E o que vem pela frente ainda neste ano? Eu devo lutar mais um campeonato porque abril tem Brasileiro e depois devo lutar o Sul-Americano e o Mundial em Las Vegas (EUA), no final de agosto. Já dei entrada nos papéis do visto e quero muito ir para lá. Para ganhar todos os campeonatos que têm faltam o Mundial e o Pan-Americano. Então, neste ano eu devo ir para o Mundial e no ano que vem, devo ir ao Pan.

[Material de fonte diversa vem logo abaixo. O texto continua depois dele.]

Lemma getRunningCount_statuses m1 m2 :
  map status (JsMap.values (projects m1)) = map status (JsMap.values (projects m2)) →
  getRunningCount m1 = getRunningCount m2.
Proof.
  rewrite !getRunningCount_length. intros H. f_equal.
  assert (Hl : ∀ ps : list ProjectMetadata,
             length (filter (fun p => in_flight (status p) = true) ps)
             = length (filter (fun s => in_flight s = true) (map status ps))).
  { induction ps as [|p ps IH]; [done|]. simpl. rewrite !filter_cons.
    destruct (decide (in_flight (status p) = true)); simpl; by rewrite IH. }
  by rewrite !Hl, H.
Qed.

Lemma getRunningCount_killAgentProcess projectId m :
  getRunningCount (killAgentProcess projectId m) = getRunningCount m.
Proof.
  apply getRunningCount_statuses. unfold killAgentProcess.
  set (m1 := match agentProcesses m !! projectId with
             | Some proc => _ | None => m end).
  assert (Hp : projects m1 = projects m).
  { subst m1. by destruct (agentProcesses m !! projectId). }
  unfold assign. rewrite Hp.
  destruct (JsMap.get projectId (projects m)) as [p|] eqn:E; simpl.
  - by apply (statuses_set _ _ p).
  - by rewrite Hp.
Qed.

(** C5. [createProject] fails with the capacity error exactly when the
    number of projects that are creating or building has reached the
    configured maximum: it fails when the count equals the maximum and
    succeeds when the count is one less.  [openProject], on a known
    project, is admitted by the same test. *)
Theorem capacity_admission name description techStack projectId task now settled m :
  (snd (createProject name description techStack projectId now settled m)
     = Err (CapacityExceeded (maxConcurrentBuilds m))
   ↔ getRunningCount m >= maxConcurrentBuilds m)
  ∧ (getRunningCount m = maxConcurrentBuilds m →
       createProject name description techStack projectId now settled m
       = (m, Err (CapacityExceeded (maxConcurrentBuilds m))))
  ∧ (getRunningCount m = maxConcurrentBuilds m - 1 →
       snd (createProject name description techStack projectId now settled m)
       = Ok (projectId, creating))
  ∧ (getRunningCount m < maxConcurrentBuilds m →
       snd (createProject name description techStack projectId now settled m)
       = Ok (projectId, creating))
  ∧ (is_Some (JsMap.get projectId (projects m)) →
       (snd (openProject projectId task now settled m)
          = Err (CapacityExceeded (maxConcurrentBuilds m))
        ↔ getRunningCount m >= maxConcurrentBuilds m)
       ∧ (getRunningCount m = maxConcurrentBuilds m - 1 →
            snd (openProject projectId task now settled m) = Ok building))
  ∧ getRunningCount m
    = Z.of_nat (length (filter (fun p => in_flight (status p) = true)
                          (JsMap.values (projects m)))).
Proof.
  assert (Hc : ∀ b : bool,
             snd (createProject name description techStack projectId now settled m)
             = if getRunningCount m >=? maxConcurrentBuilds m
               then Err (CapacityExceeded (maxConcurrentBuilds m))
               else Ok (projectId, creating)).
  { intros _. unfold createProject, createProject_begin.
    by destruct (getRunningCount m >=? maxConcurrentBuilds m). }
  specialize (Hc true).
  split; [|split; [|split; [|split; [|split]]]].
  - rewrite Hc. destruct (Z.geb_spec (getRunningCount m) (maxConcurrentBuilds m));
      split; intros; try done; lia.
  - intros Heq. unfold createProject, createProject_begin.
    destruct (Z.geb_spec (getRunningCount m) (maxConcurrentBuilds m)); [done | lia].
  - intros Heq. rewrite Hc.
    destruct (Z.geb_spec (getRunningCount m) (maxConcurrentBuilds m)); [lia | done].
  - intros Hlt. rewrite Hc.
    destruct (Z.geb_spec (getRunningCount m) (maxConcurrentBuilds m)); [lia | done].
  - intros [p Hget].
    set (m1 := match agentProcesses m !! projectId with
               | Some _ => killAgentProcess projectId m
               | None => m
               end).
    assert (Hrun : getRunningCount m1 = getRunningCount m).
    { subst m1. destruct (agentProcesses m !! projectId); [|done].
      apply getRunningCount_killAgentProcess. }
    assert (Hmax : maxConcurrentBuilds m1 = maxConcurrentBuilds m).
    { subst m1. destruct (agentProcesses m !! projectId); [|done].
      by destruct (killAgentProcess_spec projectId m) as (_&_&_&_&_&_&_&_&->). }
    assert (Ho : snd (openProject projectId task now settled m)
                 = if getRunningCount m >=? maxConcurrentBuilds m
                   then Err (CapacityExceeded (maxConcurrentBuilds m))
                   else Ok building).
    { unfold openProject, openProject_begin. rewrite Hget. fold m1.
      rewrite Hrun, Hmax.
      destruct (getRunningCount m >=? maxConcurrentBuilds m); [done|].
      by repeat case_match. }
    rewrite Ho. destruct (Z.geb_spec (getRunningCount m) (maxConcurrentBuilds m));
      split; try split; intros; try done; lia.
  - apply getRunningCount_length.
Qed.

Lemma capacity_admission_witness :
  getRunningCount demo_full = maxConcurrentBuilds demo_full
  ∧ createProject (str "four") (str "fourth") None (str "proj_4") 2000 4000 demo_full
    = (demo_full, Err (CapacityExceeded 3))
  ∧ getRunningCount demo_building = maxConcurrentBuilds demo_building - 2
  ∧ snd (createProject (str "four") (str "fourth") None (str "proj_4") 2000 4000
           demo_building) = Ok (str "proj_4", creating).
Proof.
  split; [reflexivity|]. split.
  - apply (capacity_admission (str "four") (str "fourth") None (str "proj_4") []
             2000 4000 demo_full). reflexivity.
  - split; [reflexivity|].
    apply (capacity_admission (str "four") (str "fourth") None (str "proj_4") []
             2000 4000 demo_building). reflexivity.
Defined.

(** ** Loading the store at start-up *)

Lemma init_cons m row rows :
  init m (row :: rows)
  = init (set_projects (JsMap.set (row_id row) (loadRow row) (projects m)) m) rows.
Proof. done. Qed.

Lemma init_frame m rows :
  agentProcesses (init m rows) = agentProcesses m
  ∧ serverProcesses (init m rows) = serverProcesses m.
Proof.
  revert m. induction rows as [|row rows IH]; intros m; [done|].
  rewrite init_cons.
  by destruct (IH (set_projects
    (JsMap.set (row_id row) (loadRow row) (projects m)) m)) as [-> ->].
Qed.

Lemma init_get_other m rows k :
  k ∉ map row_id rows →
  JsMap.get k (projects (init m rows)) = JsMap.get k (projects m).
Proof.
  revert m. induction rows as [|row rows IH]; intros m Hk; [done|].
  rewrite init_cons, IH by set_solver. simpl.
  apply get_set_ne. set_solver.
Qed.

Lemma init_get m rows row :
  NoDup (map row_id rows) → row ∈ rows →
  JsMap.get (row_id row) (projects (init m rows)) = Some (loadRow row).
Proof.
  revert m. induction rows as [|r rows IH]; intros m Hnd Hin.
  - by apply not_elem_of_nil in Hin.
  - simpl in Hnd. apply NoDup_cons in Hnd as [Hr Hnd].
    apply elem_of_cons in Hin as [->|Hin].
    + rewrite init_cons, init_get_other by done. simpl. apply get_set_eq.
    + rewrite init_cons. by apply IH.
Qed.

(** C8. Every row of the store (the identifier is the primary key, so no
    two rows share one) is loaded at start-up as a project which is stopped
    when the stored status was building or creating and keeps the stored
    status otherwise, and to which neither an agent process nor a preview
    process is attached. *)
Theorem init_normalizes dir ps pe mx host rows row :
  NoDup (map row_id rows) →
  row ∈ rows →
  let m := init (constructor dir ps pe mx host) rows in
  ∃ p, JsMap.get (row_id row) (projects m) = Some p
       ∧ (row_status row = building ∨ row_status row = creating → status p = stopped)
       ∧ (row_status row ≠ building → row_status row ≠ creating →
            status p = row_status row)
       ∧ agentProcess p = None ∧ serverProcess p = None
       ∧ agentProcesses m !! row_id row = None
       ∧ serverProcesses m !! row_id row = None.
Proof.
  intros Hnd Hin m. exists (loadRow row).
  split; [by apply init_get|].
  destruct (init_frame (constructor dir ps pe mx host) rows) as [Ha Hs].
  subst m. rewrite Ha, Hs. simpl.
  repeat split.
  - intros [->| ->]; done.
  - intros H1 H2. rewrite !bool_decide_eq_false_2 by done. done.
Qed.

Lemma init_normalizes_witness :
  NoDup (map row_id demo_rows)
  ∧ (∃ row, row ∈ demo_rows ∧ row_status row = building
       ∧ ∃ p, JsMap.get (row_id row)
                (projects (init (constructor (str "/srv/projects") None None None None)
                             demo_rows)) = Some p
              ∧ status p = stopped ∧ agentProcess p = None ∧ serverProcess p = None).
Proof.
  assert (Hnd : NoDup (map row_id demo_rows)).
  { apply (bool_decide_unpack (NoDup (map row_id demo_rows))). vm_compute. exact I. }
  split; [exact Hnd|].
  eexists. split; [apply list_elem_of_here|]. split; [reflexivity|].
  edestruct (init_normalizes (str "/srv/projects") None None None None demo_rows)
    as (p & Hp & Hst & _ & Ha & Hs & _); [exact Hnd | apply list_elem_of_here |].
  exists p. split; [exact Hp|]. split; [apply Hst; by left|]. by split.
Defined.


(** ** The stall sweep *)

Lemma checkStalled_other now m projectId k :
  k ≠ projectId →
  JsMap.get projectId (projects (checkStalled now m k))
    = JsMap.get projectId (projects m)
  ∧ agentProcesses (checkStalled now m k) !! projectId
    = agentProcesses m !! projectId
  ∧ (∀ proc, proc ∈ killed m → proc ∈ killed (checkStalled now m k))
  ∧ (∀ e, e ∈ emitted m → e ∈ emitted (checkStalled now m k)).
Proof.
  intros Hk. unfold checkStalled.
  destruct (JsMap.get k (projects m)) as [project|]; [|done].
  destruct (in_flight (status project)
            && bool_decide (is_Some (agentProcesses m !! k))); [|done].
  destruct (now - createdAt project >? STALLED_AGENT_TIMEOUT_MS); [|done].
  destruct (killAgentProcess_spec k m) as (_ & Hg & Ha & _ & _ & _ & Hkd & He & _).
  simpl in *. unfold emit. simpl. autorewrite with frame.
  rewrite get_assign_ne by done. rewrite Hg by done. rewrite Ha, He.
  rewrite lookup_delete_ne by done. repeat split; try done. set_solver.
Qed.

Lemma checkStalled_out now projectId proc m k :
  stalled_out projectId proc m → stalled_out projectId proc (checkStalled now m k).
Proof.
  intros ((p & Hget & Hst & Hn & Hap) & Hproc & Hk & He).
  destruct (decide (k = projectId)) as [->|Hne].
  - unfold checkStalled. rewrite Hget, Hst. simpl.
    unfold stalled_out. by eauto 10.
  - destruct (checkStalled_other now m projectId k Hne) as (Hg & Ha & Hkd & Hem).
    unfold stalled_out. rewrite Hg, Ha. by eauto 10.
Qed.

Lemma checkStalled_late now projectId proc m p :
  JsMap.get projectId (projects m) = Some p →
  in_flight (status p) = true →
  agentProcesses m !! projectId = Some proc →
  now - createdAt p > STALLED_AGENT_TIMEOUT_MS →
  stalled_out projectId proc (checkStalled now m projectId).
Proof.
  intros Hget Hfl Hproc Hlate. unfold checkStalled.
  rewrite Hget, Hfl, Hproc.
  rewrite bool_decide_eq_true_2 by by eexists.
  cbv zeta. simpl andb. cbv iota.
  destruct (Z.gtb_spec (now - createdAt p) STALLED_AGENT_TIMEOUT_MS); [|lia].
  destruct (killAgentProcess_spec projectId m)
    as (Hg & _ & Ha & _ & _ & Hkd & _ & He & _).
  simpl in *. rewrite Hget in Hg. simpl in Hg.
  unfold stalled_out, emit. simpl. autorewrite with frame.
  split; [|split; [|split]].
  - eexists. split; [erewrite get_assign_eq; [reflexivity | exact Hg]|]. done.
  - rewrite Ha. apply lookup_delete_eq.
  - by apply Hkd.
  - set_solver.
Qed.

Lemma stalledCheck_fold_out now projectId proc keys m :
  stalled_out projectId proc m →
  stalled_out projectId proc (foldl (checkStalled now) m keys).
Proof.
  revert m. induction keys as [|k keys IH]; intros m Hm; [done|].
  simpl. apply IH. by apply checkStalled_out.
Qed.

Lemma stalledCheck_fold_late now projectId proc keys m p :
  JsMap.get projectId (projects m) = Some p →
  in_flight (status p) = true →
  agentProcesses m !! projectId = Some proc →
  now - createdAt p > STALLED_AGENT_TIMEOUT_MS →
  projectId ∈ keys →
  stalled_out projectId proc (foldl (checkStalled now) m keys).
Proof.
  revert m. induction keys as [|k keys IH]; intros m Hget Hfl Hproc Hlate Hin.
  - by apply not_elem_of_nil in Hin.
  - simpl. destruct (decide (k = projectId)) as [->|Hne].
    + apply stalledCheck_fold_out. by eapply checkStalled_late.
    + apply elem_of_cons in Hin as [->|Hin]; [done|].
      destruct (checkStalled_other now m projectId k Hne) as (Hg & Ha & _).
      apply IH; try done; by rewrite ?Hg, ?Ha.
Qed.

Lemma stalledCheck_fold_young now projectId keys m p :
  JsMap.get projectId (projects m) = Some p →
  now - createdAt p <= STALLED_AGENT_TIMEOUT_MS →
  JsMap.get projectId (projects (foldl (checkStalled now) m keys)) = Some p.
Proof.
  revert m. induction keys as [|k keys IH]; intros m Hget Hyoung; [done|].
  simpl. apply IH; [|done].
  destruct (decide (k = projectId)) as [->|Hne].
  - unfold checkStalled. rewrite Hget.
    destruct (in_flight (status p)
              && bool_decide (is_Some (agentProcesses m !! projectId))); [|done].
    destruct (Z.gtb_spec (now - createdAt p) STALLED_AGENT_TIMEOUT_MS); [lia | done].
  - destruct (checkStalled_other now m projectId k Hne) as (Hg & _). by rewrite Hg.
Qed.

(** A progress annotation changes neither the status nor the creation
    time of a project, nor the table of agent processes. *)
Lemma progress_keeps_age projectId (progress : list (ProjectNotification * Z)) m p :
  JsMap.get projectId (projects m) = Some p →
  Forall (fun nt => n_status nt.1 = str "progress") progress →
  let m1 := foldl (fun m nt => applyNotification projectId nt.1 nt.2 m) m progress in
  (∃ p1, JsMap.get projectId (projects m1) = Some p1
         ∧ status p1 = status p ∧ createdAt p1 = createdAt p)
  ∧ agentProcesses m1 = agentProcesses m.
Proof.
  intros Hget Hall. revert m p Hget.
  induction Hall as [|[n t] progress Hn Hall IH]; intros m p Hget; simpl.
  - split; [by exists p | done].
  - simpl in Hn.
    assert (Hg : JsMap.get projectId (projects (applyNotification projectId n t m))
                 = Some (set_updatedAt t (set_lastNotification (Some n) p))).
    { rewrite get_applyNotification, Hget, Hn. reflexivity. }
    destruct (IH _ _ Hg) as ((p1 & Hp1 & Hs1 & Hc1) & Ha).
    split; [exists p1; split; [exact Hp1 | by split]|].
    etrans; [exact Ha|]. apply agentProcesses_applyNotification.
Qed.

Para terminar, qual a mensagem que você pode deixar para as pessoas que, muitas vezes, chegam a uma certa idade e acham que não têm mais nada a fazer? Eu até brinco com amigos: que o esporte muda vidas; o esporte para a criança é fundamental; para um adolescente; e para um homem da minha idade. Às vezes, eu estava jogando futebol e pensando no boleto que tinha de pagar. E eu tinha de achar alguma coisa que me tirasse desse estresse. E eu encontrei no jiu-jitsu. Muitas pessoas podem encontrar em outros esportes ou em outra situação, mas no meu caso foi o jiu-jitsu. Então, uma coisa eu posso falar para todo mundo: procure um esporte! Procure alguma coisa para fazer que você ame! Eu não vou para o esporte, mas eu amo ler, eu amo pescar... Procure alguma coisa que dê prazer para você seguir em frente. Se a gente não tiver objetivos, a gente está fazendo o quê? Jogando o tempo fora; jogando a vida fora. Algo que você goste tem de ser feito.